Lettres du front (1917-1918)
En 1917, la guerre dure et fauche toujours autant de soldats. Ceux-ci piétinent toujours sur le sol français et ce conflit s'éternise entre deux offensives, au prix d'incommensurables sacrifices, pour glaner un peu de terrain reperdu le lendemain. La foi patriotique des premiers instants est bien éteinte. Et la censure du courrier ne parvient plus à enrayer cette réalité.
"Quel changement dans les idées, qu'il est loin le patriotisme ardent dont tant de combats du début furent les témoins", écrit un insituteur soldat au 17e régiment de chasseurs à pied.
Surviennent les mutineries, non pour ne plus combattre mais pour ne plus être décimés inutilement. Tel ce courrier saisi d'un soldat de la 120e Division d'infanterie: "Vivre dans la boue et dans l'eau, couché tout habillé, parfois rongé de vermine sans nom (...). Faire des corvées, poser du fil de fer en silence et en hâte la nuit et se faire tuer, empoisonner, mourir l'intérieur brûlé. Ah! maudit métier".

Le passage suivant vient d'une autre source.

(** The characters of a string, put together, are the string. *)
Lemma collect_chars s : collect (chars s) = s.
Proof.
  induction s as [|c s IH]; [done|]. cbn [chars].
  destruct (decide (s = "")) as [->|Hs]; [done|].
  destruct (chars_cons s Hs) as (x & xs & Hc & Hx). rewrite Hc in *.
  destruct x as [|d x]; [done|]. unfold collect in *. cbn [foldr] in IH.
  destruct (is_continuation d); cbn [foldr]; by rewrite <- IH.
Qed.

(** In ASCII every byte is a character. *)
Lemma chars_ascii s : is_ascii s = true → chars s = str1 <$> String.list_ascii_of_string s.
Proof.
  induction s as [|c s IH]; [done|]. unfold is_ascii. cbn [str_all]. intros H.
  apply andb_true_iff in H as [_ H]. cbn [chars String.list_ascii_of_string fmap list_fmap].
  rewrite (IH H). destruct s as [|d s]; [done|]. cbn [String.list_ascii_of_string fmap list_fmap str1].
  pose proof (ascii_starts (String d s) H) as Hd. cbn [starts_char] in Hd.
  apply negb_true_iff in Hd. by rewrite Hd.
Qed.

(** ** Masks *)

Section Masks.
Context {E : Type}.
Implicit Types (value m : string) (k : nat).
Lemma user_erasure_complete_witness :
  (∃ g' y, erase_user_data row_erasure column_erasure schema_erasure "u" false HardDelete stamps clock coord
             = (g', Ok y) ∧
     (success y = true →
        ∀ g'' n, count_user_data row_erasure column_erasure schema_erasure "u" g' = (g'', Ok n) → n = 0)) ∧
  ∃ names, erase_user_data row_erasure column_erasure schema_erasure "u" false HardDelete stamps clock
             (with_hold lawsuit coord)
           = (with_hold lawsuit coord, Err (UnderLegalHold "u" names)).
Proof.
  pose proof (λ g, user_erasure_complete (RowOk := row_erasure_ok) (ColumnOk := column_erasure_ok)
    (SchemaOk := schema_erasure_ok) "u" false HardDelete stamps clock g) as H. split.
  - destruct (H coord coord_ok) as [_ Hc]. destruct Hc as (g' & y & E & _ & _ & Hc).
    + intros (k & h & Hk & _). by vm_compute in Hk.
    + exists g', y. split; [exact E|]. intros Hs. apply (Hc eq_refl Hs).
  - destruct (H (with_hold lawsuit coord) coord_ok) as [Hh _]. apply Hh.
    exists "h", lawsuit. split_and!; [by vm_compute|done|done|]. by left.
Defined.

(** The erasure succeeds, and it deletes: the retention of audit logs is taken as
    violated by data created just now, and the anonymization it asks for instead is a
    strategy that no backend looks at. *)
Example retention_asks_for_anonymization :
  (λ y, (success y, total_records_erased y, strategy (erasure_request y),
         (λ b, (strategy_used b, records_erased b)) <$> backend_results y !! "row_lineage")) <$>
    (erase_user_data row_erasure column_erasure schema_erasure "u" false HardDelete stamps clock coord).2
  = Ok (true, 2, Some Anonymize, Some (HardDelete, 1)).
Proof. vm_compute. reflexivity. Qed.

(** The data of a tenant is erased under a hold that names it. *)
Example tenant_erasure_ignores_holds :
  let g := with_hold (add_data_subject "t" (new_hold "h" "lawsuit" "legal" "case 7" 0)) coord in
  is_subject_under_hold (retention_manager g) now "t" = true ∧
  (λ y, (success y, total_records_erased y)) <$>
    (erase_tenant_data row_erasure column_erasure schema_erasure "t" false stamps now g).2 = Ok (true, 2).
Proof. vm_compute. done. Qed.
(** The error responses, by the entry that is logged.  To a client that
    takes every byte, whenever the entry logged is [ERROR] with 400,
    [AUTH_FAILED], [BLOCKED] with 501 or with 403, what was written to the
    client is one error response in the format of the spec; when it is
    [ERROR] with 502 (a forwarded request that failed), the bytes relayed
    so far are followed by such a response; and when a CONNECT request
    fails at the dial, what was written is the bare status line
    [HTTP/1.1 502 Bad Gateway] and a blank line. *)
Lemma error_responses_by_entry (s : Server) (w : World) (clientIP : string)
    (clientPort : Z) (conn conn' : Conn) (cache' : option Cache) (log : LogEntry) :
  c_room conn = None →
  handleConnection url_Parse s w clientIP clientPort conn = (conn', cache', log) →
  (le_Action log = "ERROR" → le_UpstreamStatus log = 400 →
   ∃ resp, wrote conn resp conn' ∧ isErrorResponse 400 "Bad Request" resp)
  ∧ (le_Action log = "AUTH_FAILED" →
     ∃ resp, wrote conn resp conn'
             ∧ isErrorResponse 407 "Proxy Authentication Required" resp)
  ∧ (le_Action log = "BLOCKED" → le_UpstreamStatus log = 501 →
     ∃ resp, wrote conn resp conn' ∧ isErrorResponse 501 "Not Implemented" resp)
  ∧ (le_Action log = "BLOCKED" → le_UpstreamStatus log = 403 →
     ∃ resp, wrote conn resp conn' ∧ isErrorResponse 403 "Forbidden" resp)
  ∧ (le_Action log = "ERROR" → le_UpstreamStatus log = 502 →
     ∃ relayed resp, wrote conn (relayed +:+ resp) conn'
                     ∧ isErrorResponse 502 "Bad Gateway" resp)
  ∧ (∀ req rest,
       ParseHTTPRequest url_Parse (c_in conn) = Ok (req, rest) →
       req_IsConnect req = true → le_Action log = "ERROR" →
       dial w (JoinHostPort (req_Host req) (Itoa (req_Port req))) = None →
       wrote conn ("HTTP/1.1 502 Bad Gateway" +:+ CRLF +:+ CRLF) conn').
Proof.
  intros Hroom H.
  assert (Hsend : ∀ code reason,
    ∃ resp, wrote conn resp (sendErrorResponse conn code reason)
            ∧ isErrorResponse code reason resp).
  { intros code reason. exists (errorResponse code reason).
    split; [by apply sendErrorResponse_reliable | apply errorResponse_format]. }
  unfold handleConnection in H.
  destruct (ParseHTTPRequest url_Parse (c_in conn)) as [[req rest]|e] eqn:HP.
  2:{ injection H as <- <- <-. by leaf. }
  destruct (_ && _).
  { injection H as <- <- <-. by leaf. }
  destruct (req_IsConnect req) eqn:Hc.
  - destruct (negb _).
    { injection H as <- <- <-. by leaf. }
    destruct (IsBlocked _ _ _) as [[] rule].
    { injection H as <- <- <-. by leaf. }
    unfold HandleCONNECT in H.
    destruct (dial w _) as [upstreamConn|] eqn:Hdial.
    + destruct (Write conn _) as [[n e] conn1]. destruct e.
      * injection H as <- <- <-. by leaf.
      * destruct (tunnelErr w); injection H as <- <- <-; by leaf.
    + destruct (Write_reliable conn ("HTTP/1.1 502 Bad Gateway" +:+ CRLF +:+ CRLF) Hroom)
        as (conn1 & HW & Hw).
      rewrite HW in H. injection H as <- <- <-. by leaf.
  - destruct (IsBlocked _ _ _) as [[] rule].
    { injection H as <- <- <-. by leaf. }
    assert (Hfwd : ∀ c,
      match ForwardRequest url_Parse w req conn with
      | (statusCode, bytesUpstream, bytesDownstream, Some err, conn0) =>
          (sendErrorResponse conn0 502 "Bad Gateway", c,
           logRequest w clientIP clientPort (req_Host req) (req_Port req)
             (req_Method req) (req_RequestTarget req) "ERROR" 502
             bytesUpstream bytesDownstream err)
      | (statusCode, bytesUpstream, bytesDownstream, None, conn0) =>
          (conn0, c,
           logRequest w clientIP clientPort (req_Host req) (req_Port req)
             (req_Method req) (req_RequestTarget req) "ALLOWED" statusCode
             bytesUpstream bytesDownstream "")
      end = (conn', cache', log) →
      (le_Action log = "ERROR" → le_UpstreamStatus log = 400 →
       ∃ resp, wrote conn resp conn' ∧ isErrorResponse 400 "Bad Request" resp)
      ∧ (le_Action log = "AUTH_FAILED" →
         ∃ resp, wrote conn resp conn'
                 ∧ isErrorResponse 407 "Proxy Authentication Required" resp)
      ∧ (le_Action log = "BLOCKED" → le_UpstreamStatus log = 501 →
         ∃ resp, wrote conn resp conn' ∧ isErrorResponse 501 "Not Implemented" resp)
      ∧ (le_Action log = "BLOCKED" → le_UpstreamStatus log = 403 →
         ∃ resp, wrote conn resp conn' ∧ isErrorResponse 403 "Forbidden" resp)
      ∧ (le_Action log = "ERROR" → le_UpstreamStatus log = 502 →
         ∃ relayed resp, wrote conn (relayed +:+ resp) conn'
                         ∧ isErrorResponse 502 "Bad Gateway" resp)
      ∧ (∀ req0 rest0,
           Ok (req, rest) = Ok (req0, rest0) →
           req_IsConnect req0 = true → le_Action log = "ERROR" →
           dial w (JoinHostPort (req_Host req0) (Itoa (req_Port req0))) = None →
           wrote conn ("HTTP/1.1 502 Bad Gateway" +:+ CRLF +:+ CRLF) conn')).
    { clear H. intros c.
      destruct (ForwardRequest url_Parse w req conn)
        as [[[[st up] down] [err|]] conn0] eqn:Hf.
      - intros [= <- <- <-].
        destruct (ForwardRequest_relays _ _ _ _ _ _ _ _ Hroom Hf) as (relayed & Hw & _).
        leaf.
        intros _ _. exists relayed, (errorResponse 502 "Bad Gateway").
        split; [|apply errorResponse_format].
        eapply wrote_trans; [done|].
        apply sendErrorResponse_reliable, Hw.
      - intros [= <- <- <-]. by leaf. }
    destruct (cache s) as [c|]; [|exact (Hfwd _ H)].
    case_bool_decide; [|exact (Hfwd _ H)].
    destruct (Get _ _ _) as [[entry|] c']; [|exact (Hfwd _ H)].
    injection H as <- <- <-. by leaf.
Qed.
(** [session.request(method, url, **kwargs)].  The request is recorded
    as issued whether the upstream answers or not. *)
Definition session_request (s : Session) (method url : string) (kw : Kwargs)
    : M Response :=
  fun st =>
    let r := prepare_request s method url kw in
    match upstream (issued st) r with
    | inl e => (inl e, with_request st r)
    | inr response => (inr response, with_request st r)
    end.

(** The statuses [raise_for_status] treats as errors: 4xx and 5xx. *)
Definition error_status (status : Z) : bool :=
  (400 <=? status) && (status <? 600).

(** The message [raise_for_status] builds; empty when the status is no
    error status. *)
Definition http_error_msg (response : Response) : string :=
  if (400 <=? status_code response) && (status_code response <? 500) then
    pretty (status_code response) +:+ " Client Error: "
      +:+ reason response +:+ " for url: " +:+ url response
  else if (500 <=? status_code response) && (status_code response <? 600)
  then
    pretty (status_code response) +:+ " Server Error: "
      +:+ reason response +:+ " for url: " +:+ url response
  else "".

(** [response.raise_for_status()] *)
Definition raise_for_status (response : Response) : M unit :=
  if String.eqb (http_error_msg response) "" then ret tt
  else raise (HTTPError (http_error_msg response) response).

(** [response.json()] *)
Definition response_json (response : Response) : M payload :=
  match body response with
  | Decoded v => ret v
  | Malformed msg => raise (JSONDecodeError msg)
  end.

(** [UIMClient._make_request] *)
Definition _make_request (self : UIMClient) (method endpoint : string)
    (kwargs : Kwargs) : M payload :=
  let url := base_url self +:+ "/" +:+ lstrip "/" endpoint in
  try_except
    (response <- session_request (session self) method url kwargs ;;
     raise_for_status response ;;
     if negb (String.eqb (content response) "") then response_json response
     else ret (VDict []))
    is_RequestException
    (fun e =>
       log "ERROR" ("API request failed: " +:+ exn_str e) ;;
       raise e).

(** The request a call of [_make_request] issues. *)
Definition request_of (self : UIMClient) (method endpoint : string)
    (kwargs : Kwargs) : Request :=
  prepare_request (session self) method
    (base_url self +:+ "/" +:+ lstrip "/" endpoint) kwargs.

(** [UIMClient.get_devices] *)
Definition get_devices (self : UIMClient) (domain hub : value) : M payload :=
  let params : dict := [] in
  let params := if truthy domain then dict_set "domain" domain params
                else params in
  let params := if truthy hub then dict_set "hub" hub params else params in
  _make_request self "GET" "/devices" (mkKwargs (Some params) None).

(** [UIMClient.get_device_info] *)
Definition get_device_info (self : UIMClient) (device_id : value) : M payload :=
  _make_request self "GET" ("/devices/" +:+ py_str device_id) no_kwargs.

(** [UIMClient.get_alarms] *)
Definition get_alarms (self : UIMClient) (severity source limit : value)
    : M payload :=
  let params : dict := [] in
  let params := if truthy limit then dict_set "limit" limit params
                else params in
  let params :=
    match severity with
    | VNone => params
    | _ => dict_set "severity" severity params
    end in
  let params := if truthy source then dict_set "source" source params
                else params in
  _make_request self "GET" "/alarms" (mkKwargs (Some params) None).

(** [UIMClient.get_alarm_summary] *)
Definition get_alarm_summary (self : UIMClient) : M payload :=
  _make_request self "GET" "/alarms/summary" no_kwargs.
(** * Timetabling demo: the CP-SAT model of [scenario_b_feasible.py] and the
      chart of [plot_schedule.py]

    The script builds a boolean model over the keys
    [(student, subject, day, period, room)], posts five families of linear
    constraints and a linear objective, calls an external solver, and decodes
    the values of the variables into schedule entries that it passes to
    [plot_schedule].  The embedding keeps the loops of the script as nested
    enumerations, the dictionaries as association lists in insertion order,
    and the solver as an interface with the guarantees CP-SAT documents. *)

From HB Require Import structures.
From Stdlib Require Import String Ascii DecimalString.
From mathcomp Require Import ssreflect ssrfun ssrbool eqtype ssrnat seq div.
From mathcomp Require Import path bigop.

Set Implicit Arguments.
Unset Strict Implicit.
Unset Printing Implicit Defensive.

Open Scope string_scope.
Open Scope seq_scope.
Open Scope nat_scope.

(** ** Strings *)

HB.instance Definition _ := hasDecEq.Build string String.eqb_spec.

(** [str(n)] and the f-string interpolation of a non-negative [int]. *)
Definition str (n : nat) : string := NilEmpty.string_of_uint (Nat.to_uint n).

(** The line feed of ["\n"]. *)
Definition LF : string := String (ascii_of_nat 10) EmptyString.

(** ** Python containers *)

(** A [dict] is kept as its items in insertion order; the keys of a dict are
    pairwise distinct. *)
Definition dict (K V : Type) := seq (K * V).

Section Dict.
Variables (K : eqType) (V : Type).
Implicit Types (d : dict K V) (k : K) (v : V).

Definition keys d : seq K := [seq kv.1 | kv <- d].
Definition values d : seq V := [seq kv.2 | kv <- d].

(** [d[k]]: [None] stands for [KeyError]. *)
Fixpoint dget d k : option V :=
  if d is (k', v) :: d' then if k' == k then Some v else dget d' k else None.

(** [d[k] = v]: an existing key keeps its position, a new one goes last. *)
Fixpoint dset d k v : dict K V :=
  if d is (k', v') :: d' then
    if k' == k then (k', v) :: d' else (k', v') :: dset d' k v
  else [:: (k, v)].

(** A dict comprehension [{k: v for ...}] over the listed items. *)
Definition dict_of (items : seq (K * V)) : dict K V :=
  foldl (fun d kv => dset d kv.1 kv.2) [::] items.

End Dict.

(** [for a in l: ...] where the body only appends to a list. *)
Definition foreach {A B : Type} (l : seq A) (body : A -> seq B) : seq B :=
  flatten [seq body a | a <- l].

(** The same loop when the body may raise: the first exception ends it. *)
Fixpoint oforeach {A B : Type} (l : seq A) (body : A -> option (seq B))
  : option (seq B) :=
  if l is a :: l' then
    if body a is Some ys then
      if oforeach l' body is Some zs then Some (ys ++ zs) else None
    else None
  else Some [::].

(** [range(n)] *)
Definition range (n : nat) : seq nat := iota 0 n.

(** ** The data of the script *)

(** The tables of the "Data" section.  [periods] is [range(n_periods)];
    [allowed_days_t1] lists the day indices on which teacher ["T1"] works. *)
Record Config := {
  students : seq string;
  subjects : seq string;
  days : seq string;
  n_periods : nat;
  rooms : dict string string;
  teachers : dict string string;
  subject_hours : dict string nat;
  allowed_days_t1 : seq nat }.

Definition periods (c : Config) : seq nat := range (n_periods c).

(** The tables as the script ships them. *)
Definition scenario_b : Config := {|
  students := [:: "S1"; "S2"; "S3"];
  subjects := [:: "A"; "B"; "C"; "D"; "E"];
  days := [:: "Mon"; "Tue"; "Wed"; "Thu"; "Fri"];
  n_periods := 5;
  rooms := [:: ("A", "Room_A"); ("B", "Room_B"); ("C", "Room_C");
               ("D", "Room_D"); ("E", "Room_E")];
  teachers := [:: ("A", "T1"); ("B", "T2"); ("C", "T3"); ("D", "T4");
                  ("E", "T5")];
  subject_hours := [:: ("A", 2); ("B", 2); ("C", 5); ("D", 1); ("E", 1)];
  allowed_days_t1 := [:: 1; 2] |}.

(** ** The CP-SAT model *)

(** A decision variable is identified with its key in the dict [x]:
    [(student, subject, day, period, room)]. *)
Definition BoolVar : Type := string * string * nat * nat * string.

Inductive Relop := EQ | LE.

(** [model.Add(sum(scope) == bound)] and [model.Add(sum(scope) <= bound)];
    [model.Add(x == 0)] is the first with a one-variable scope. *)
Record Constraint := Linear {
  scope : seq BoolVar;
  relop : Relop;
  bound : nat }.

Definition bool_of_relop (o : Relop) : bool := if o is EQ then true else false.
Definition relop_of_bool (b : bool) : Relop := if b then EQ else LE.
Lemma bool_of_relopK : cancel bool_of_relop relop_of_bool.
Proof. by case. Qed.
HB.instance Definition _ := Equality.copy Relop (can_type bool_of_relopK).

Definition tuple_of_constraint (ct : Constraint) :=
  (scope ct, relop ct, bound ct).
Definition constraint_of_tuple (t : seq BoolVar * Relop * nat) : Constraint :=
  Linear t.1.1 t.1.2 t.2.
Lemma tuple_of_constraintK : cancel tuple_of_constraint constraint_of_tuple.
Proof. by case. Qed.
HB.instance Definition _ :=
  Equality.copy Constraint (can_type tuple_of_constraintK).

(** The model handed to the solver: the posted constraints and the terms of
    the sum given to [model.Minimize]. *)
Record CpModel := {
  constraints : seq Constraint;
  objective : seq BoolVar }.

Section Build.
Variable c : Config.

(** [range(len(days))] and [rooms.values()]. *)
Definition day_indices : seq nat := range (size (days c)).
Definition room_list : seq string := values (rooms c).

(** Lines 36-40: the numbers of the quick sanity check. *)
Definition required_A_lessons : option nat :=
  if dget (subject_hours c) "A" is Some h then Some (size (students c) * h)
  else None.

Definition t1_capacity : nat := size (periods c) * size (allowed_days_t1 c).

(** Lines 47-55: the keys under which [x] holds a variable, once each. *)
Definition x_loop : seq BoolVar :=
  foreach (students c) (fun s =>
  foreach (subjects c) (fun subj =>
  foreach day_indices (fun d =>
  foreach (periods c) (fun p =>
  foreach room_list (fun r => [:: (s, subj, d, p, r)]))))).

Definition x : seq BoolVar := undup x_loop.

(** Lines 57-67: each student gets the weekly hours of each subject. *)
Definition hours_scope (s subj : string) : seq BoolVar :=
  foreach day_indices (fun d =>
  foreach (periods c) (fun p =>
  foreach room_list (fun r => [:: (s, subj, d, p, r)]))).

Definition hours_constraints : option (seq Constraint) :=
  oforeach (students c) (fun s =>
  oforeach (subjects c) (fun subj =>
    if dget (subject_hours c) subj is Some h
    then Some [:: Linear (hours_scope s subj) EQ h] else None)).

(** Lines 69-79: a student has at most one lesson in a slot. *)
Definition student_scope (s : string) (d p : nat) : seq BoolVar :=
  foreach (subjects c) (fun subj =>
  foreach room_list (fun r => [:: (s, subj, d, p, r)])).

Definition student_constraints : seq Constraint :=
  foreach (students c) (fun s =>
  foreach day_indices (fun d =>
  foreach (periods c) (fun p => [:: Linear (student_scope s d p) LE 1]))).

(** Lines 81-91: a room hosts at most one class in a slot. *)
Definition room_scope (r : string) (d p : nat) : seq BoolVar :=
  foreach (students c) (fun s =>
  foreach (subjects c) (fun subj => [:: (s, subj, d, p, r)])).

Definition room_constraints : seq Constraint :=
  foreach room_list (fun r =>
  foreach day_indices (fun d =>
  foreach (periods c) (fun p => [:: Linear (room_scope r d p) LE 1]))).

(** Lines 93-103: posted per subject, under the heading "Teacher cannot
    teach two classes at same time". *)
Definition teacher_scope (subj : string) (d p : nat) : seq BoolVar :=
  foreach (students c) (fun s =>
  foreach room_list (fun r => [:: (s, subj, d, p, r)])).

Definition teacher_constraints : seq Constraint :=
  foreach (subjects c) (fun subj =>
  foreach day_indices (fun d =>
  foreach (periods c) (fun p => [:: Linear (teacher_scope subj d p) LE 1]))).

(** Lines 105-113: teacher ["T1"] only works on the allowed days. *)
Definition t1_constraints : option (seq Constraint) :=
  oforeach (students c) (fun s =>
  oforeach (subjects c) (fun subj =>
    if dget (teachers c) subj is Some t then
      Some (if t == "T1" then
              foreach day_indices (fun d =>
                if d \notin allowed_days_t1 c then
                  foreach (periods c) (fun p =>
                  foreach room_list (fun r =>
                    [:: Linear [:: (s, subj, d, p, r)] EQ 0]))
                else [::])
            else [::])
    else None)).

(** Lines 115-124: the variables that place a lesson outside the subject's
    preferred room. *)
Definition penalties : option (seq BoolVar) :=
  oforeach (students c) (fun s =>
  oforeach (subjects c) (fun subj =>
    if dget (rooms c) subj is Some preferred_room then
      Some (foreach day_indices (fun d =>
            foreach (periods c) (fun p =>
            foreach room_list (fun r =>
              if r != preferred_room then [:: (s, subj, d, p, r)]
              else [::]))))
    else None)).

(** Lines 4-126 in order; [None] when a table lookup raises [KeyError]. *)
Definition model : option CpModel :=
  if required_A_lessons is Some _ then
    if hours_constraints is Some c1 then
      if t1_constraints is Some c5 then
        if penalties is Some pen then
          Some {| constraints := c1 ++ student_constraints ++ room_constraints
                                    ++ teacher_constraints ++ c5;
                  objective := pen |}
        else None
      else None
    else None
  else None.

End Build.

(** ** The solver *)

(** [cp_model]'s status codes. *)
Inductive CpSolverStatus :=
  UNKNOWN | MODEL_INVALID | FEASIBLE | INFEASIBLE | OPTIMAL.

Definition status_code (st : CpSolverStatus) : nat :=
  match st with
  | UNKNOWN => 0 | MODEL_INVALID => 1 | FEASIBLE => 2
  | INFEASIBLE => 3 | OPTIMAL => 4
  end.

Definition status_eqb (a b : CpSolverStatus) : bool :=
  status_code a == status_code b.
Lemma status_eqP : Equality.axiom status_eqb.
Proof. by case; case; constructor. Qed.
HB.instance Definition _ := hasDecEq.Build CpSolverStatus status_eqP.

(** What [solver.Value] answers for each variable. *)
Definition Assignment : Type := BoolVar -> bool.

(** The value of [sum(scope)] under an assignment. *)
Definition lin_value (v : Assignment) (e : seq BoolVar) : nat :=
  sumn [seq nat_of_bool (v k) | k <- e].

Definition holds (v : Assignment) (ct : Constraint) : bool :=
  match relop ct with
  | EQ => lin_value v (scope ct) == bound ct
  | LE => lin_value v (scope ct) <= bound ct
  end.

Definition satisfies (m : CpModel) (v : Assignment) : bool :=
  all (holds v) (constraints m).

Definition objective_value (m : CpModel) (v : Assignment) : nat :=
  lin_value v (objective m).

(** [status in [cp_model.OPTIMAL, cp_model.FEASIBLE]] *)
Definition accepted (st : CpSolverStatus) : bool :=
  st \in [:: OPTIMAL; FEASIBLE].

(** [CpSolver] is a library outside the repository.  A solver is any
    function from models to a status and the values it then reports, with
    the two guarantees of CP-SAT: the values of a [FEASIBLE] or [OPTIMAL]
    answer satisfy every posted constraint, and an [OPTIMAL] answer has the
    least objective among all such assignments.  The time limit and the
    search log set on lines 130-131 only bear on which of these answers
    comes back, so a statement about every solver covers them. *)
Record CpSolver := {
  Solve : CpModel -> CpSolverStatus * Assignment;
  Solve_sound : forall m,
    accepted (Solve m).1 -> satisfies m (Solve m).2;
  Solve_optimal : forall m v,
    (Solve m).1 = OPTIMAL -> satisfies m v ->
    objective_value m (Solve m).2 <= objective_value m v }.

(** A solver that checks a proposed assignment: it answers with the proposal
    when it satisfies the model ([OPTIMAL] when its objective is 0, the least
    value a sum of booleans can take) and gives up with [UNKNOWN] otherwise. *)
Definition check_hint (hint : Assignment) (m : CpModel)
  : CpSolverStatus * Assignment :=
  if satisfies m hint then
    (if objective_value m hint == 0 then OPTIMAL else FEASIBLE, hint)
  else (UNKNOWN, hint).

Lemma check_hint_sound hint m :
  accepted (check_hint hint m).1 -> satisfies m (check_hint hint m).2.
Proof. by rewrite /check_hint; case: ifP. Qed.

Lemma check_hint_optimal hint m v :
  (check_hint hint m).1 = OPTIMAL -> satisfies m v ->
  objective_value m (check_hint hint m).2 <= objective_value m v.
Proof.
rewrite /check_hint; case: ifP => //= _; case: ifP => // /eqP -> _ _.
exact: leq0n.
Qed.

Les poilus se font plus accusateurs contre cet "égorgement cruel et stupide". Alors sont écrites des lignes plus politiques qui n'arriveront jamais à leurs destinataires à cause de la censure militaire: "Avec leur union sacrée, on se fait casser la gueule pendant que de gros financiers et capitalistes emplissent leurs poches. (...) Quand nous aurons fini la guerre avec les boches, nous pourrions bien la faire aux capialistes et il faudra bien qu'ils amènent les gros sous que nous leur faisons gagner". (soldat du 350e RI, courrier interdit).
"J'en ai soupé de cette guerre, qu'ils nous foutent la paix, car je crois qu'ils font continuer la guerre pour détruire la classe ouvrière" (soldat du 23e RI).
Au printemps 1918, un soldat du 317e Régiment d'infanterie parvient à écrire à son épouse: "J'en ai marre. Parfois même, un cri de révolte jaillit contre la guerre, contre les classes gouvernantes, contre les riches, un autre cri affreux court les tranchées devant les boches, cri homicide ou fratricide car il tend infailliblement à la lutte de classes. Il n'y a que le petit en première ligne."
Certes, ces courriers sont minoritaires et peu ont franchi le contrôle postal militaire. Pour autant, après la guerre, malgré la Chambre des députés couleur "bleu horizon", rien ne sera plus comme avant au sein de la CGT et de la SFIO. Dans ce parti, la majorité va fonder le parti communiste et de la CGT sortira son courant révolutionnaire pour créer la CGTU.
La Première Guerre mondiale provoqua la mort de 40 millions d'être humains dont 1 397 800 soldats (27% des 18-27 ans) et 300 000 civils pour la France. 4 866 000 militaires furent blessés.